Exercise instructions:
In the material below, find the line containing "pose proof (length_filter" and the line containing "intros i. rewrite", then reproduce exactly both of them and every line between, and nothing else.

Given records:
▼
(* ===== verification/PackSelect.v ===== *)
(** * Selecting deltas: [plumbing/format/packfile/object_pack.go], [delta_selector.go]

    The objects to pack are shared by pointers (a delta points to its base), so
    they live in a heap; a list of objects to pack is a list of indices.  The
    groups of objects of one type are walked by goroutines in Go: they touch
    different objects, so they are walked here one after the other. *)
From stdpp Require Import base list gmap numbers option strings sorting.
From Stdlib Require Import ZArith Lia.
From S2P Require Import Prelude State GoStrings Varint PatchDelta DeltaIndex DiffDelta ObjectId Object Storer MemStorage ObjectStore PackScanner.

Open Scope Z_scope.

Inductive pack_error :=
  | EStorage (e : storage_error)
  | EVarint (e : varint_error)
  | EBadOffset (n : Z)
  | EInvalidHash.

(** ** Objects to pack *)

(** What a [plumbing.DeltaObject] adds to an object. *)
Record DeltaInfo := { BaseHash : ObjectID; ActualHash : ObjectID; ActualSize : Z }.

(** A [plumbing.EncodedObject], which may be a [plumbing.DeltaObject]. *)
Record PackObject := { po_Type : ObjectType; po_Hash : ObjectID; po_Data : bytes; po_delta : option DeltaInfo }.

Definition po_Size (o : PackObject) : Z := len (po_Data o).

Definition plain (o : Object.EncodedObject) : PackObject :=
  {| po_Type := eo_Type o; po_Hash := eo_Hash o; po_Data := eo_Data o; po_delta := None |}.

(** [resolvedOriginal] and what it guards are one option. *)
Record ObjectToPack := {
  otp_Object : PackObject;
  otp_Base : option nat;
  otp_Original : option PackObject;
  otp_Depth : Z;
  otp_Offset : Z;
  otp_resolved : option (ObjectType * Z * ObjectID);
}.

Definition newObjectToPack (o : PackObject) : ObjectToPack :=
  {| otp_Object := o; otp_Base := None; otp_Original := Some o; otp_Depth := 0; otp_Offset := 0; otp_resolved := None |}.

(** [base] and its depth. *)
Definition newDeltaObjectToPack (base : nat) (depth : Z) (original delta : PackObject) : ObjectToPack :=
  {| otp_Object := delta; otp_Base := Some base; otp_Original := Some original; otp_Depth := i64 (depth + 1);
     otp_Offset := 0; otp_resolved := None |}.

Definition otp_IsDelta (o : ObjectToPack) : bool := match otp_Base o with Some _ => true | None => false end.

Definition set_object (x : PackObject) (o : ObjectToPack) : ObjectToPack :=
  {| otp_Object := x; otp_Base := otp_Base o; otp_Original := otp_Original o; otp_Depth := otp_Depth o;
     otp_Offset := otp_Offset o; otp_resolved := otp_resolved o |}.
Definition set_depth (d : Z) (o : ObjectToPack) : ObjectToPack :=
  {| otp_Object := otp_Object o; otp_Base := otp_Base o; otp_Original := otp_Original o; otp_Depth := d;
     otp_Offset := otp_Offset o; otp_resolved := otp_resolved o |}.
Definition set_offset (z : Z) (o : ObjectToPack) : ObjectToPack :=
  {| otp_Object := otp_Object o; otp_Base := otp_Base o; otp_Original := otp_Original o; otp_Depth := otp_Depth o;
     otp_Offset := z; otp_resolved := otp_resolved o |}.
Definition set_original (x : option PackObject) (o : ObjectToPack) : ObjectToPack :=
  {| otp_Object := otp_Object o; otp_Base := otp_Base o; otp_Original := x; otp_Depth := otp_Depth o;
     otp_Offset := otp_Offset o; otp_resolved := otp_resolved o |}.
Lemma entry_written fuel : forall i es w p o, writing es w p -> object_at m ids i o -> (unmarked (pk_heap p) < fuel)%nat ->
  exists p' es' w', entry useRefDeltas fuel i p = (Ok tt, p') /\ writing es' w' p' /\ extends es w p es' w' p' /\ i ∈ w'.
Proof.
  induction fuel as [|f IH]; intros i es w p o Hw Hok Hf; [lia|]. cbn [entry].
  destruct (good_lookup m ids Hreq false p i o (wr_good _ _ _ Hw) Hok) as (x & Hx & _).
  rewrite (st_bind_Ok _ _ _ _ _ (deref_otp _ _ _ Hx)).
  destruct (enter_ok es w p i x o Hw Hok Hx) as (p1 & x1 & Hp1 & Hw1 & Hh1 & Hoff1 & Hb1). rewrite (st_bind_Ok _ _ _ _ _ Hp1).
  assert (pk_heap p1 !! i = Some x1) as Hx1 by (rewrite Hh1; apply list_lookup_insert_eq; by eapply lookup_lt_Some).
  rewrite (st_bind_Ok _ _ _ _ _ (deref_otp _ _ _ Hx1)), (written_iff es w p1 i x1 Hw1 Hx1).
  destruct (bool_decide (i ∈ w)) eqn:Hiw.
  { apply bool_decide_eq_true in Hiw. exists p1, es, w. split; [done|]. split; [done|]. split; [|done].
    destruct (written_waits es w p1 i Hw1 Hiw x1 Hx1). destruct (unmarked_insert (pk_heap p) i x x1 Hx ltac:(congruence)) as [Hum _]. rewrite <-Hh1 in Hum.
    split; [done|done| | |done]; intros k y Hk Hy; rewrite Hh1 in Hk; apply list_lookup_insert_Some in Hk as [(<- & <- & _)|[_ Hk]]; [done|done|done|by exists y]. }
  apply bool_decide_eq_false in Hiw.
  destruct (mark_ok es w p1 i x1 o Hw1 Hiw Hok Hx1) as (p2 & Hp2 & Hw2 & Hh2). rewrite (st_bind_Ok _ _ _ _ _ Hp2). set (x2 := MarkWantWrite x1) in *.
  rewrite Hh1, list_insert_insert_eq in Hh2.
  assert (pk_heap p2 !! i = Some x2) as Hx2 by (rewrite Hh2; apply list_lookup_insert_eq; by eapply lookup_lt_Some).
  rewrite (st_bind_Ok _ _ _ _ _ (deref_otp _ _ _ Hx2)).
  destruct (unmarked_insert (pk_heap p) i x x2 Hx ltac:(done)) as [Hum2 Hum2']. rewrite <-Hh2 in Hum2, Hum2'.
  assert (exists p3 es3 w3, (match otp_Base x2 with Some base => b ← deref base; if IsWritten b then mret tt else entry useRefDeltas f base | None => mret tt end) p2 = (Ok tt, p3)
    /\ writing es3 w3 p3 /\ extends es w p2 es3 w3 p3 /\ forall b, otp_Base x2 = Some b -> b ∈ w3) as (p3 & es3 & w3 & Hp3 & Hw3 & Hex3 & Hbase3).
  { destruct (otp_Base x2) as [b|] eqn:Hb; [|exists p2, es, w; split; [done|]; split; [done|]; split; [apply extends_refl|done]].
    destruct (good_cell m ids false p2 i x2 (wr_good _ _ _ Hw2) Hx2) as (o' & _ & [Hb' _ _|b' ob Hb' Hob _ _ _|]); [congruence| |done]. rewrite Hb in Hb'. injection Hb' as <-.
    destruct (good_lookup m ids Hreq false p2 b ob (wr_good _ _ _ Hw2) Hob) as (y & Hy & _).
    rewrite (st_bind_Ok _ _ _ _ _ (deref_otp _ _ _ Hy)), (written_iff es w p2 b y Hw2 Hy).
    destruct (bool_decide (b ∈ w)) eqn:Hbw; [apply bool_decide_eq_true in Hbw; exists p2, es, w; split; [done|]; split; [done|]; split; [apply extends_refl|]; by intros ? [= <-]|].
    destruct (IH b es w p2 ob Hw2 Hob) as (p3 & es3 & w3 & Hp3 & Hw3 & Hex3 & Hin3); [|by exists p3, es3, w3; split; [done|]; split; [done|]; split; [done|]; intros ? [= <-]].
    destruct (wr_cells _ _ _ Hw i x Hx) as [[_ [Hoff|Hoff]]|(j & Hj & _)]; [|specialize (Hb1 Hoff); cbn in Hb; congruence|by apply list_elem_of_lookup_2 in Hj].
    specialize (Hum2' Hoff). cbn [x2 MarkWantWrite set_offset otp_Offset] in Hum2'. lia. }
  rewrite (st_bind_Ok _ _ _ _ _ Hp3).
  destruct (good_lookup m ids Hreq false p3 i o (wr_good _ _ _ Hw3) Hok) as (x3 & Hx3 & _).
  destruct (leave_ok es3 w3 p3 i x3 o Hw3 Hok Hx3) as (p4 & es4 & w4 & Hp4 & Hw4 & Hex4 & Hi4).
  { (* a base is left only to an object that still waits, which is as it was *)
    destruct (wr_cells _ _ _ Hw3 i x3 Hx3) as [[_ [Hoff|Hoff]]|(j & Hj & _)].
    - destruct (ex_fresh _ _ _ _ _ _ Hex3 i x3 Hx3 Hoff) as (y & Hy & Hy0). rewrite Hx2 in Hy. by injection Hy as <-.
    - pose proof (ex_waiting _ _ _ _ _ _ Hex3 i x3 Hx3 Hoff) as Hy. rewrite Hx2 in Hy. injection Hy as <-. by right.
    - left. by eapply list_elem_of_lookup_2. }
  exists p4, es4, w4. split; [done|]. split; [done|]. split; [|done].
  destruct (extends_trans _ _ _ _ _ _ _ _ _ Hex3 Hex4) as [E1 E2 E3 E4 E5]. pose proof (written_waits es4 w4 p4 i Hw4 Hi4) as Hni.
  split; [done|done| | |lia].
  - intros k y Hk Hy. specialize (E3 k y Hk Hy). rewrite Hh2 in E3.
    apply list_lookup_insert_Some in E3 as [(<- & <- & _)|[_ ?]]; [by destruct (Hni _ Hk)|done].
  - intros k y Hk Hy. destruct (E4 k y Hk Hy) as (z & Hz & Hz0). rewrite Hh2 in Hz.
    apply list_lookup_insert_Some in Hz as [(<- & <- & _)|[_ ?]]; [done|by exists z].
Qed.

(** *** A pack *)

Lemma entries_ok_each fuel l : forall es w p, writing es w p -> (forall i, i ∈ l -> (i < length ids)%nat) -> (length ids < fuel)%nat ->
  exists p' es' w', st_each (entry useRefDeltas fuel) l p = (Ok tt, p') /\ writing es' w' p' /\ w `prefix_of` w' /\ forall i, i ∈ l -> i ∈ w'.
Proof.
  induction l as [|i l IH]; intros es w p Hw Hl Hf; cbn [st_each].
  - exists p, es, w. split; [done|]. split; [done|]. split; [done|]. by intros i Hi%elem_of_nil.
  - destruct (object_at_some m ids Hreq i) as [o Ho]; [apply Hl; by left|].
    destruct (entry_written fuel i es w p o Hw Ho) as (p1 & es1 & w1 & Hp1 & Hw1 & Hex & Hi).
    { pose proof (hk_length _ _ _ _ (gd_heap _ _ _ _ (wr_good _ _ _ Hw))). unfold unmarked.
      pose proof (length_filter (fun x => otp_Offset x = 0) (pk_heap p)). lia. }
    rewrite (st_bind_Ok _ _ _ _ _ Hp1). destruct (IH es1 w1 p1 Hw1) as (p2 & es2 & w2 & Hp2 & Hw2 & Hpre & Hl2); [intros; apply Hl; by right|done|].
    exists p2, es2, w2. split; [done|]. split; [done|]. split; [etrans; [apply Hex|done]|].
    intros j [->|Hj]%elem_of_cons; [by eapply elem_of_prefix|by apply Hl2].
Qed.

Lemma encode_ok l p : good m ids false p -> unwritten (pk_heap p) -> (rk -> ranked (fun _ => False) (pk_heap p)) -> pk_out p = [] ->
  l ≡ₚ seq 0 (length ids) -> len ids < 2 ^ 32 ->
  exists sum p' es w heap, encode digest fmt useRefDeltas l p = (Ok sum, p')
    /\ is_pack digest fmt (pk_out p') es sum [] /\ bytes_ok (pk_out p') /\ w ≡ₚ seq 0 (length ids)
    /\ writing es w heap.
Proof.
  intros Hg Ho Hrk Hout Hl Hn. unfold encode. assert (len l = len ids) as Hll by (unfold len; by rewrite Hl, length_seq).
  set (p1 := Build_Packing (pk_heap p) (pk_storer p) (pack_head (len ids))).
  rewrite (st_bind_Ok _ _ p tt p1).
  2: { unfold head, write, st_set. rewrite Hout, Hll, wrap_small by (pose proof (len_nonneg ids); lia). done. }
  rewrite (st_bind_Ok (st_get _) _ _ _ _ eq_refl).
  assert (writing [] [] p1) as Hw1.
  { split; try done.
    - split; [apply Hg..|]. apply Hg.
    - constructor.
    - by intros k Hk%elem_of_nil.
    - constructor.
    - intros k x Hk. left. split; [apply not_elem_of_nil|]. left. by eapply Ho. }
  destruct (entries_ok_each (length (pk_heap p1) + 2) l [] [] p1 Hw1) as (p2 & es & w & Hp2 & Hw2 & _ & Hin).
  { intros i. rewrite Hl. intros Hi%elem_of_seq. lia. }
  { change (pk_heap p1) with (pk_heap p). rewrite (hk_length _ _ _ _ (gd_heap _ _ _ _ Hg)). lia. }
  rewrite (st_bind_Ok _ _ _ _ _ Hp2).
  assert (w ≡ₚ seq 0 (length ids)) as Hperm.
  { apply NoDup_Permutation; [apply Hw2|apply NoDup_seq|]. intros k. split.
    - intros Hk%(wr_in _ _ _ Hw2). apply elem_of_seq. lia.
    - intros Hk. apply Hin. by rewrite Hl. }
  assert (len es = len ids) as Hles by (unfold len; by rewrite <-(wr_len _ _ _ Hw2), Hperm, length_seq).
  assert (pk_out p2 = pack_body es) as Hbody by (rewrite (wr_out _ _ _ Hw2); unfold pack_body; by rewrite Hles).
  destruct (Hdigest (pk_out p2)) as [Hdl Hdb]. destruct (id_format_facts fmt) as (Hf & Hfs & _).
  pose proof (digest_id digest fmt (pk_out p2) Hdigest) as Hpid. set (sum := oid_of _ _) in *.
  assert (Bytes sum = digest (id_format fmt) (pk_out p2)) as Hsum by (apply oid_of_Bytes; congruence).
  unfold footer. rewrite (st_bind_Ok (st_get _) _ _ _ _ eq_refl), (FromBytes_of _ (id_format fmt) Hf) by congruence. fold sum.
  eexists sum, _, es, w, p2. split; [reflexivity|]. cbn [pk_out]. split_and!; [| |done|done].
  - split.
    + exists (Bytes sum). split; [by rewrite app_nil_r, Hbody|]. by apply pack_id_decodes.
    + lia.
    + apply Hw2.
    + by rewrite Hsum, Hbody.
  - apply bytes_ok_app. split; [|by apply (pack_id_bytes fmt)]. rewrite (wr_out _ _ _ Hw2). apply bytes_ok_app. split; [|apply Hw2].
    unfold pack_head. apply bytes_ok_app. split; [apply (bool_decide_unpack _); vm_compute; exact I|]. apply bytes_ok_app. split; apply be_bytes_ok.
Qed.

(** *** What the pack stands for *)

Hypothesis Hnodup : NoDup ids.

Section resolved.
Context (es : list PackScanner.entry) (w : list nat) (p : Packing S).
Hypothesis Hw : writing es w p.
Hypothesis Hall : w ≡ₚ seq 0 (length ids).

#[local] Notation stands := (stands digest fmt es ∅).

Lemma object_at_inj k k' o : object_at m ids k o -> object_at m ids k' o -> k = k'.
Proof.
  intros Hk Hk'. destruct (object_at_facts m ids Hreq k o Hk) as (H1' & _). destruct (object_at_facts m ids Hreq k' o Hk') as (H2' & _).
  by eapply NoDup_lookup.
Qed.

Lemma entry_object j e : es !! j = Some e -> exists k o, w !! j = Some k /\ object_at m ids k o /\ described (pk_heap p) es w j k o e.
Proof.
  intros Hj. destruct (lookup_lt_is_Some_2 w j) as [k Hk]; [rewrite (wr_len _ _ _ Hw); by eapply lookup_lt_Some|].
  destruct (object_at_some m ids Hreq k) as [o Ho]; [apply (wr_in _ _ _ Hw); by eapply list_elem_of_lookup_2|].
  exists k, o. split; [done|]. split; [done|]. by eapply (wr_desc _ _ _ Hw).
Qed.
▲
Response below:
      pose proof (length_filter (fun x => otp_Offset x = 0) (pk_heap p)). lia. }
    rewrite (st_bind_Ok _ _ _ _ _ Hp1). destruct (IH es1 w1 p1 Hw1) as (p2 & es2 & w2 & Hp2 & Hw2 & Hpre & Hl2); [intros; apply Hl; by right|done|].
    exists p2, es2, w2. split; [done|]. split; [done|]. split; [etrans; [apply Hex|done]|].
    intros j [->|Hj]%elem_of_cons; [by eapply elem_of_prefix|by apply Hl2].
Qed.

Lemma encode_ok l p : good m ids false p -> unwritten (pk_heap p) -> (rk -> ranked (fun _ => False) (pk_heap p)) -> pk_out p = [] ->
  l ≡ₚ seq 0 (length ids) -> len ids < 2 ^ 32 ->
  exists sum p' es w heap, encode digest fmt useRefDeltas l p = (Ok sum, p')
    /\ is_pack digest fmt (pk_out p') es sum [] /\ bytes_ok (pk_out p') /\ w ≡ₚ seq 0 (length ids)
    /\ writing es w heap.
Proof.
  intros Hg Ho Hrk Hout Hl Hn. unfold encode. assert (len l = len ids) as Hll by (unfold len; by rewrite Hl, length_seq).
  set (p1 := Build_Packing (pk_heap p) (pk_storer p) (pack_head (len ids))).
  rewrite (st_bind_Ok _ _ p tt p1).
  2: { unfold head, write, st_set. rewrite Hout, Hll, wrap_small by (pose proof (len_nonneg ids); lia). done. }
  rewrite (st_bind_Ok (st_get _) _ _ _ _ eq_refl).
  assert (writing [] [] p1) as Hw1.
  { split; try done.
    - split; [apply Hg..|]. apply Hg.
    - constructor.
    - by intros k Hk%elem_of_nil.
    - constructor.
    - intros k x Hk. left. split; [apply not_elem_of_nil|]. left. by eapply Ho. }
  destruct (entries_ok_each (length (pk_heap p1) + 2) l [] [] p1 Hw1) as (p2 & es & w & Hp2 & Hw2 & _ & Hin).
  { intros i. rewrite Hl. intros Hi%elem_of_seq. lia. }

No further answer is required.